Alle drei Handlungsstränge werden sehr ruhig, atmosphärisch und ausführlich erzählt, was dazu führt, dass man die verschiedenen Figuren sehr gut kennenlernt und sich bei jeder (in der Regel eigentlich sehr harmlosen) Szene fragt, wie das Ganze mit den Morden zusammenhängt. Ich hatte nicht das Gefühl, ich könnte groß mitraten, dafür wird man als Hörer zu sehr im Dunklen gelassen, aber es hat Spaß gemacht jeden Dialog, jede Aussage nachklingen zu lassen, mit der Frage, ob da nun ein Hinweis auf eine Verbindung zum Mord versteckt sein könnte oder nicht.
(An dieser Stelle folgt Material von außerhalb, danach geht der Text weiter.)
(* ===== verification/System.v ===== *)
(** * The running kernel

    [Executor::run] of [src/min-rust-os/src/task/executor.rs] with the two tasks that
    [kernel_main] spawns, interrupted at any point by the timer and the keyboard:
    [run_ready_tasks], [sleep_if_idle], [print_keypresses] and [example_task] as a
    machine whose steps are the atomic operations of the code.  Interleavings are
    sequences of events.  The memory of these operations (the wakers, the nodes of the
    maps, the scancode queue) is not part of this machine: [WakerMemory.v] runs it beside the
    heap, where each of them can run out of memory, and [Kernel.v] from the start. *)

From S2P Require Import Prelude Queue Task Vga Keyboard Interrupts.
From stdpp Require Import base list option gmap strings.
From Stdlib Require Import ZArith Lia.
Local Open Scope Z_scope.

(** The state machines of the two async functions.  [print_keypresses] either has
    not been polled yet or is suspended at [scancodes.next().await] with the state of
    its [Keyboard]; [example_task] awaits a future that is ready at once. *)
Inductive kernel_future (K : Type) :=
| example_task
| print_keypresses (suspended : option K).
Arguments example_task {K}.
Arguments print_keypresses {K} _.

(** Where the processor stands in [Executor::run]. *)
Inductive program_counter (K : Type) :=
| RunPop                                            (* [while let Ok(task_id) = task_queue.pop()] *)
| RunTask (task_id : Z)                             (* [tasks.get_mut], the waker, the start of [poll] *)
| InStream (task_id : Z) (waker : Waker) (keyboard : K) (st : stage)   (* in [poll_next] *)
| Handle (task_id : Z) (waker : Waker) (keyboard : K) (scancode : Z)   (* the loop's body *)
| SleepCheck                                        (* [if self.task_queue.is_empty()] *)
| SleepDisable                                      (* [interrupts::disable()] *)
| SleepRecheck                                      (* the second [is_empty()] *)
| SleepHlt                                          (* [enable_and_hlt()] *)
| SleepEnable                                       (* [interrupts::enable()] *)
| Halted.                                           (* in [hlt] *)
Arguments RunPop {K}.
Arguments RunTask {K} _.
Arguments InStream {K} _ _ _ _.
Arguments Handle {K} _ _ _ _.
Arguments SleepCheck {K}.
Arguments SleepDisable {K}.
Arguments SleepRecheck {K}.
Arguments SleepHlt {K}.
Arguments SleepEnable {K}.
Arguments Halted {K}.

(** What happens next: an operation of the kernel, or a hardware interrupt. *)
Inductive event := EMain | ETimer | EKeyboard (scancode : Z).
#[global] Instance event_eq_dec : EqDecision event.
Proof. solve_decision. Defined.

Definition is_keyboard (e : event) : bool := match e with EKeyboard _ => true | _ => false end.

Section system.
Context {QS QT C W K E P : Type}.
Context `{AQS : ArrayQueue Z QS} `{AQT : ArrayQueue Z QT} `{OC : OnceCell QS C}.
Context `{AW : AtomicWaker W} `{PK : PcKeyboard K E} `{PIC : ChainedPics P}.
Lemma holds_snoc size p xs x h :
  holds size p xs h -> ram h !! (p + size * Z.of_nat (length xs)) = Some (size, x) ->
  holds size p (xs ++ [x]) h.
Proof.
  intros Hh Hx i y Hy. apply lookup_app_Some in Hy as [Hy|[Hge Hy]]; [by apply Hh|].
  apply list_lookup_singleton_Some in Hy as [Hi <-]. by replace i with (length xs) by lia.
Qed.

Lemma load_holds size p v h : holds size p [v] h -> load size p h = Ok v.
Proof.
  intros H. pose proof (H 0%nat v eq_refl) as H0. rewrite Z.mul_0_r, Z.add_0_r in H0.
  unfold load. by rewrite H0, Z.eqb_refl.
Qed.

Lemma load_all_holds size xs : forall p h,
  holds size p xs h -> load_all (length xs) size p h = Ok xs.
Proof.
  induction xs as [|x xs IH]; intros p h Hh; [done|]. cbn [load_all length].
  pose proof (Hh 0%nat x eq_refl) as H0. simpl in H0. rewrite Z.mul_0_r, Z.add_0_r in H0.
  unfold load. rewrite H0, Z.eqb_refl. cbn [mbind res_bind]. rewrite IH; [done|].
  intros i y Hy. replace (p + size + size * Z.of_nat i) with (p + size * Z.of_nat (S i)) by lia. by apply Hh.
Qed.

(** Values stored one after the other in a block. *)
Lemma store_all_ok size x live xs : forall p h,
  0 < size -> hp h live -> x ∈ live -> subregion (Region p (size * Z.of_nat (length xs))) (al_region x) ->
  let h' := store_all size p xs h in
  hp h' live /\ keeps_outside (Region p (size * Z.of_nat (length xs))) h h' /\ holds size p xs h'.
Proof.
  induction xs as [|y xs IH]; intros p h Hs Hp Hx Hr; cbn [store_all].
  { split_and!; [done|by intros k s v|by intros i z]. }
  cbn [length] in Hr. rewrite Nat2Z.inj_succ in Hr.
  assert (subregion (Region p size) (al_region x)) as Hr1 by (unfold subregion, r_end in *; simpl in *; nia).
  destruct (IH (p + size) (store size p y h)) as (Hp' & Hk & Hh);
    [done|by eapply write_hp|done|unfold subregion, r_end in *; simpl in *; nia|].
  split_and!; [done| |].
  - intros k s v Hsv Hd Hv. cbn [length] in Hd. rewrite Nat2Z.inj_succ in Hd.
    apply Hk; [done|unfold disj, r_end in *; simpl in *; nia|].
    apply store_keeps; [done|done|unfold disj, r_end in *; simpl in *; nia|done].
  - intros [|i] z Hz; simpl in Hz.
    + injection Hz as <-. rewrite Z.mul_0_r, Z.add_0_r. apply Hk; [done|unfold disj, r_end; simpl; nia|].
      unfold store. simpl. apply lookup_insert_eq.
    + replace (p + size * Z.of_nat (S i)) with (p + size + size * Z.of_nat i) by lia. by apply Hh.
Qed.

(** Copying leaves everything outside of the target alone. *)
Lemma copy_ok size y live n : forall src dst h xs,
  0 < size -> hp h live -> y ∈ live ->
  subregion (Region dst (size * Z.of_nat n)) (al_region y) ->
  disj (Region src (size * Z.of_nat n)) (Region dst (size * Z.of_nat n)) ->
  (length xs <= n)%nat -> holds size src xs h ->
  let h' := copy n size src dst h in
  hp h' live /\ keeps_outside (Region dst (size * Z.of_nat n)) h h' /\ holds size dst xs h'.
Proof.
  induction n as [|n IH]; intros src dst h xs Hs Hp Hy Hr Hd Hl Hh; cbn [copy].
  { destruct xs; [|simpl in Hl; lia]. split_and!; [done|by intros k s v|by intros i z]. }
  rewrite Nat2Z.inj_succ in Hr, Hd.
  assert (subregion (Region dst size) (al_region y)) as Hr1 by (unfold subregion, r_end in *; simpl in *; nia).
  set (h1 := match ram h !! src with Some (_, v) => store size dst v h
             | None => mkHeap (ga_write (allocator h) dst size) (overwrite (Region dst size) (ram h)) end).
  assert (hp h1 live) as Hp1.
  { unfold h1. destruct (ram h !! src) as [[? ?]|]; by eapply write_hp. }
  assert (keeps_outside (Region dst size) h h1) as Hk1.
  { unfold h1. destruct (ram h !! src) as [[? ?]|]; [by apply store_keeps|].
    intros k s v _ Hdk Hv. by apply lookup_overwrite_ne. }
  assert (holds size (src + size) (tail xs) h1) as Hh1.
  { destruct xs as [|x xs]; [by intros i z|]. apply (holds_outside size _ _ (Region dst size) h h1); [done| |done|].
    - simpl in *. unfold disj, r_end in *; simpl in *; nia.
    - intros i z Hz. replace (src + size + size * Z.of_nat i) with (src + size * Z.of_nat (S i)) by lia.
      by apply Hh. }
  destruct (IH (src + size) (dst + size) h1 (tail xs)) as (Hp2 & Hk2 & Hh2); try done;
    [unfold subregion, disj, r_end in *; simpl in *; nia..|destruct xs; simpl in *; lia|].
  split_and!; [done| |].
  - intros k s v Hsv Hdk Hv. rewrite Nat2Z.inj_succ in Hdk.
    apply Hk2; [done|unfold disj, r_end in *; simpl in *; nia|].
    apply Hk1; [done|unfold disj, r_end in *; simpl in *; nia|done].
  - destruct xs as [|x xs]; [by intros i z|]. intros [|i] z Hz; simpl in Hz.
    + injection Hz as <-. rewrite Z.mul_0_r, Z.add_0_r. apply Hk2; [done|unfold disj, r_end; simpl; nia|].
      pose proof (Hh 0%nat x eq_refl) as H0. rewrite Z.mul_0_r, Z.add_0_r in H0.
      unfold h1. rewrite H0. unfold store. simpl. apply lookup_insert_eq.
    + replace (dst + size * Z.of_nat (S i)) with (dst + size + size * Z.of_nat i) by lia. by apply Hh2.
Qed.

(** ** Vectors *)

(** The integers the program stores. *)
Definition size_ok (size : Z) : Prop := size = 1 \/ size = 2 \/ size = 4 \/ size = 8.

(** The block of a vector; one without capacity has none. *)
Definition vec_block (size : Z) (v : Vec) : allocation := Alloc (buf v) (vec_layout size (cap v)).
Definition vec_owns (size : Z) (v : Vec) : list allocation :=
  if cap v =? 0 then [] else [vec_block size v].

Record vec_ok (size : Z) (v : Vec) (xs : list Z) (h : heap A) : Prop := {
  vo_len : len v = Z.of_nat (length xs);
  vo_cap : len v <= cap v;
  vo_holds : holds size (buf v) xs h;
}.

Lemma vec_layout_ok size n : size_ok size -> 0 < n -> size * n <= 2 ^ 63 - 1 -> layout_ok (vec_layout size n).
Proof.
  intros Hs Hn Hb. unfold layout_ok, layout_valid, vec_layout. simpl. unfold size_ok in Hs. split_and!.
  - destruct Hs as [-> |[-> |[-> | ->]]]; [exists 0|exists 1|exists 2|exists 3]; split; (done || lia).
  - nia.
  - unfold WORD. lia.
  - nia.
Qed.

Lemma vec_owns_cons size v : 0 < cap v -> vec_owns size v = [vec_block size v].
Proof. intros H. unfold vec_owns. destruct (Z.eqb_spec (cap v) 0); [lia|done]. Qed.

Lemma MIN_NON_ZERO_CAP_bounds size : 1 <= MIN_NON_ZERO_CAP size <= 8.
Proof. unfold MIN_NON_ZERO_CAP. destruct (size =? 1), (size <=? 1024); lia. Qed.

Lemma grow_ok size v xs h live :
  size_ok size -> hp h (vec_owns size v ++ live) -> vec_ok size v xs h -> len v = cap v ->
  size * grown size (cap v) (len v) <= 2 ^ 63 - 1 ->
  ok_or_oom (fun '(v', h') =>
    hp h' (vec_block size v' :: live) /\ vec_ok size v' xs h' /\ keeps live h h' /\
    len v' = len v /\ cap v' = grown size (cap v) (len v)) (grow size v h).
Proof.
  intros Hs Hp [Hl Hc Hh] Hfull Hb. unfold grow. set (n := grown size (cap v) (len v)) in *.
  pose proof (MIN_NON_ZERO_CAP_bounds size). assert (0 < n /\ cap v < n) as [Hn4 Hnc] by (unfold n, grown; lia).
  assert (0 < size) as Hs0 by (destruct Hs as [-> |[-> |[-> | ->]]]; lia).
  rewrite (proj2 (Z.ltb_ge _ _)) by lia. pose proof (vec_layout_ok size n Hs ltac:(lia) Hb) as Hlay.
  unfold vec_owns in Hp. destruct (Z.eqb_spec (cap v) 0) as [E0|E0].
  - eapply ok_or_oom_bind; [by apply allocate_ok|]. intros [p h1] [Hp1 Hr]. simpl in *.
    split_and!; [done| |by apply keeps_ram|done|done].
    constructor; simpl; [done|lia|]. destruct xs; [by intros i z|simpl in Hl; lia].
  - simpl in Hp. unfold realloc. eapply ok_or_oom_bind with (P := fun '(p, h') =>
      hp h' (Alloc p (vec_layout size n) :: live) /\ holds size p xs h' /\ keeps live h h').
    2: { intros [p h1] (Hp1 & Hh1 & Hk1). simpl. split_and!; try done. constructor; simpl; [done|lia|done]. }
    eapply ok_or_oom_bind; [by apply allocate_ok|]. intros [p h1] [Hp1 Hr]. cbn beta iota.
    rewrite Z.min_l by lia. set (old := vec_block size v) in *. set (new := Alloc p (vec_layout size n)) in *.
    pose proof (hp_disj _ _ _ old Hp1 ltac:(by left)) as Hdis.
    destruct (copy_ok size new (new :: old :: live) (Z.to_nat (cap v)) (buf v) p h1 xs)
      as (Hp2 & Hk2 & Hh2); [done|done|by left| | |lia|by intros i z Hz; rewrite Hr; apply Hh|].
    { unfold subregion, al_region, r_end. simpl. rewrite Z2Nat.id by lia. nia. }
    { unfold old, new, al_region, disj, r_end in *. simpl in *. rewrite Z2Nat.id by lia. nia. }
    set (h2 := copy _ _ _ _ _) in *.
    assert (hp h2 (old :: new :: live)) as Hp2' by (eapply hp_perm; [|exact Hp2]; apply perm_swap).
    destruct (deallocate_ok old h2 (new :: live) Hp2') as (h3 & Hd & Hp3 & Hk3).
    change (deallocate (buf v) (vec_layout size (cap v)) h2) with (deallocate (al_ptr old) (al_layout old) h2).
    rewrite Hd. simpl. split_and!; [done| |].
    + eapply (holds_keeps size p xs new (new :: live)); [done|by left| |exact Hk3|done].
      unfold subregion, al_region, r_end. simpl. nia.
    + eapply keeps_trans; [by apply (keeps_ram _ h h1)|]. eapply keeps_trans.
      * eapply (keeps_mono live (old :: live)); [set_solver|]. eapply (keeps_outside_keeps _ new); [exact Hp1| |exact Hk2].
        unfold subregion, al_region, r_end. simpl. rewrite Z2Nat.id by lia. nia.
      * eapply (keeps_mono live (new :: live)); [set_solver|exact Hk3].
Qed.

(** Pushing a value: the vector holds it behind the others, wherever it lies now. *)
Lemma push_ok size x v xs h live :
  size_ok size -> hp h (vec_owns size v ++ live) -> vec_ok size v xs h ->
  size * grown size (cap v) (len v) <= 2 ^ 63 - 1 ->
  ok_or_oom (fun '(v', h') =>
    hp h' (vec_owns size v' ++ live) /\ vec_ok size v' (xs ++ [x]) h' /\ keeps live h h' /\
    cap v' = if len v =? cap v then grown size (cap v) (len v) else cap v) (push size x v h).
Proof.
  intros Hs Hp Hv Hb. assert (0 < size) as Hs0 by (destruct Hs as [-> |[-> |[-> | ->]]]; lia). unfold push.
  eapply ok_or_oom_bind with (P := fun '(v', h') =>
    hp h' (vec_block size v' :: live) /\ vec_ok size v' xs h' /\ keeps live h h' /\
    len v' < cap v' /\ cap v' = if len v =? cap v then grown size (cap v) (len v) else cap v).
  { destruct (Z.eqb_spec (len v) (cap v)) as [E|E].
    - eapply ok_or_oom_impl; [by apply grow_ok|]. intros [v' h'] (? & ? & ? & El & Ec).
      split_and!; try done. rewrite El, Ec, E. unfold grown. lia.
    - destruct Hv as [Hl Hc Hh]. rewrite vec_owns_cons in Hp by lia. simpl.
      split_and!; [done|by constructor|by apply keeps_ram|lia|done]. }
  intros [v' h'] (Hp' & [Hl Hc Hh] & Hk & Hlt & Ec). simpl.
  set (r := Region (buf v' + size * len v') size).
  assert (subregion r (al_region (vec_block size v'))) as Hr
    by (unfold r, subregion, al_region, r_end; simpl; nia).
  split_and!; [|constructor; simpl| |done].
  - rewrite vec_owns_cons by (simpl; lia). eapply write_hp; [exact Hp'|by left|done].
  - rewrite length_app. simpl. lia.
  - lia.
  - apply holds_snoc.
    + eapply (holds_outside _ _ _ r); [done| |by apply store_keeps|done]. unfold r, disj, r_end. simpl. lia.
    + unfold store. simpl. rewrite <- Hl. apply lookup_insert_eq.
  - eapply keeps_trans; [exact Hk|]. eapply (keeps_outside_keeps r (vec_block size v')); [exact Hp'|done|by apply store_keeps].
Qed.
Und am Ende kommt man als Hörer doch deutlich früher auf die Lösung des Ganzen, wobei ich zugeben muss, dass der Collin sich eher bewusst weigert die Lösung zu akzeptieren, bevor er nicht mehr Beweise als sein Bauchgefühl dafür hat.

Auch fand ich es angenehm, dass Collin ein sehr entspanntes Familienleben hat. Seine Frau unterstützt ihn, seine Kinder haben keine gravierenden Probleme, wenn man davon absieht, dass seine Tochter adoptiert ist und mit ihrem afrikanischen Aussehen in der Region sehr auffällig ist. Collins Mitarbeiter sind stellenweise herausfordernd, aber auch das fand ich relativ stimmig, da sie eher darin geübt zu sein scheinen Verkehrssünder anzuhalten als an einer Mordermittlung beteiligt zu sein. Außerdem gibt es in jedem Job Personen, denen der pünktliche Feierabend und das freie Wochenende mehr wert sind als ein Beruf, in dem die Arbeitszeiten situationsbedingt schon mal länger sein müssten. Dabei hat Iris Grädler schön dargestellt, dass eine so ernsthafte Ermittlung das Arbeiten in der kleinen Polizeigruppe deutlich verändert und keine Person unberührt aus dem Fall herausgeht. Am Ende fügen sich alle Handlungsstränge zu einem zufriedenstellenden Ende zusammen. Zwar wird nicht jede Frage beantwortet, aber dass ist ja auch nur zu erwarten, wenn die einzigen Personen, die vollkommene Aufklärung geben könnten, schon verstorben sind.

Ich mochte vor allem die ruhige und ausführliche Erzählweise und dass die verschiedenen Beteiligten (vor allem die Polizisten) so angenehm „normal“ waren. Keiner war perfekt, alle hatten ihren (zum Teil auch lästigen) Macken, aber sie fühlten sich beim Hören an, als ob man schon einmal mit ähnlichen Personen zusammengearbeitet hätte. Dazu beschäftigt einen die ganze Zeit die Frage, wie die beiden anderen Handlungsstränge mit dem Mord zusammenhängen und wann die Ermittler eine entscheidende Entdeckung machen, die sie endlich in die richtige Richtung führt. Schön fand ich es auch, dass es sich aufgrund der relativ überschaubaren Bevölkerung an der Küste von Cornwall nicht unnatürlich anfühlte, wenn Collin und seine Truppe über eine Belanglosigkeit stolperten, die am Ende doch irgendwie weiterhalf,

Gabriele Blum hat ihre Sache wieder sehr gut gemacht. Ich mag sie als Sprecherin und fand, dass sie die verschiedenen Charaktere mit all ihren Ecken und Kanten sehr stimmig dargestellt hat. Es gibt Rezensionen, in denen kritisiert wird, dass sie schnieft und hustet, aber genau das machen die Figuren nun einmal in bestimmten Situationen, wie man den Gedanken des jeweiligen Erzählers entnehmen kann, und das kann und will ich der Sprecherin nicht anlasten. Schon gar nicht, wenn ich nicht kontrollieren kann, ob das nicht genauso von Iris Grädler in ihrem Roman geschrieben wurde. Insgesamt haben mir die Geschichte, die Erzählweise und die Sprecherin so gut gefallen, dass ich mir auch noch die Fortsetzung besorgt habe.